* WHAT IS BEING ASKED
As soon as the line containing "Record at_record (recs" appears, copy it and every following line word for word until the records end.

- - -

(* ===== verification/BlockLayout.v ===== *)
(** * The content of a logical block

    The layout the writer gives to the records of a block, and what the cursor
    of [Block] does on it: it walks the records in order, and a seek skips
    only records below the key. *)

From S2P Require Export Versions Block.
From S2P Require Import Crc32 Float64.

Definition encode_records (recs : list record) : bytes := concat (EncodeBinary <$> recs).

(** The offset of record [i] in its block. *)
Definition offset_of (recs : list record) (i : nat) : Z := 4 + len (encode_records (take i recs)).

(** One restart offset every [k] records. *)
Definition restart_table (k : nat) (recs : list record) : list Z :=
  (fun j => offset_of recs (j * k)) <$> seq 0 ((length recs + k - 1) / k).

Definition restart_bytes (offsets : list Z) : bytes := concat (PutUint32 <$> offsets).

Definition logical_block (k : nat) (recs : list record) : bytes :=
  PutUint32 (len recs) ++ encode_records recs ++
  restart_bytes (restart_table k recs) ++ PutUint32 (Z.of_nat k) ++ PutUint32 (len (restart_table k recs)).

(** The format before restart points. *)
Definition legacy_block (recs : list record) : bytes := PutUint32 (len recs) ++ encode_records recs.

(** The cursor stands before record [i] of the block's records. *)
Record at_record (recs : list record) (i : nat) (c : cursor) : Prop := mkAt {
  ar_data : exists tail, cdata c = PutUint32 (len recs) ++ encode_records recs ++ tail;
  ar_count : ccount c = len recs;
  ar_index : cindex c = Z.of_nat i;
  ar_offset : coffset c = offset_of recs i;
  ar_end : crecordsEnd c = 4 + len (encode_records recs);
  ar_err : cerr c = None;
  ar_le : (i <= length recs)%nat;
}.

Lemma encode_records_app a b : encode_records (a ++ b) = encode_records a ++ encode_records b.
Proof. unfold encode_records. by rewrite fmap_app, concat_app. Qed.

Lemma encode_records_cons r l : encode_records (r :: l) = EncodeBinary r ++ encode_records l.
Proof. done. Qed.

(** A record occupies at least its header. *)
Lemma EncodedSize_pos r : Z.of_nat HeaderSize <= EncodedSize r.
Proof. unfold EncodedSize. pose proof (len_nonneg (Key r)). pose proof (len_nonneg (rValue r)). lia. Qed.

Lemma encode_records_len l : Z.of_nat HeaderSize * len l <= len (encode_records l).
Proof.
  induction l as [|r l IH]; [done |]. rewrite encode_records_cons, len_app, <- EncodedSize_length.
  pose proof (EncodedSize_pos r). unfold len in *. simpl length. lia.
Qed.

- - -

* RESPONSE
Record at_record (recs : list record) (i : nat) (c : cursor) : Prop := mkAt {
  ar_data : exists tail, cdata c = PutUint32 (len recs) ++ encode_records recs ++ tail;
  ar_count : ccount c = len recs;
  ar_index : cindex c = Z.of_nat i;
  ar_offset : coffset c = offset_of recs i;
  ar_end : crecordsEnd c = 4 + len (encode_records recs);
  ar_err : cerr c = None;
  ar_le : (i <= length recs)%nat;
}.

Lemma encode_records_app a b : encode_records (a ++ b) = encode_records a ++ encode_records b.
Proof. unfold encode_records. by rewrite fmap_app, concat_app. Qed.

Lemma encode_records_cons r l : encode_records (r :: l) = EncodeBinary r ++ encode_records l.
Proof. done. Qed.

(** A record occupies at least its header. *)
Lemma EncodedSize_pos r : Z.of_nat HeaderSize <= EncodedSize r.
Proof. unfold EncodedSize. pose proof (len_nonneg (Key r)). pose proof (len_nonneg (rValue r)). lia. Qed.

Lemma encode_records_len l : Z.of_nat HeaderSize * len l <= len (encode_records l).
Proof.
  induction l as [|r l IH]; [done |]. rewrite encode_records_cons, len_app, <- EncodedSize_length.
  pose proof (EncodedSize_pos r). unfold len in *. simpl length. lia.
Qed.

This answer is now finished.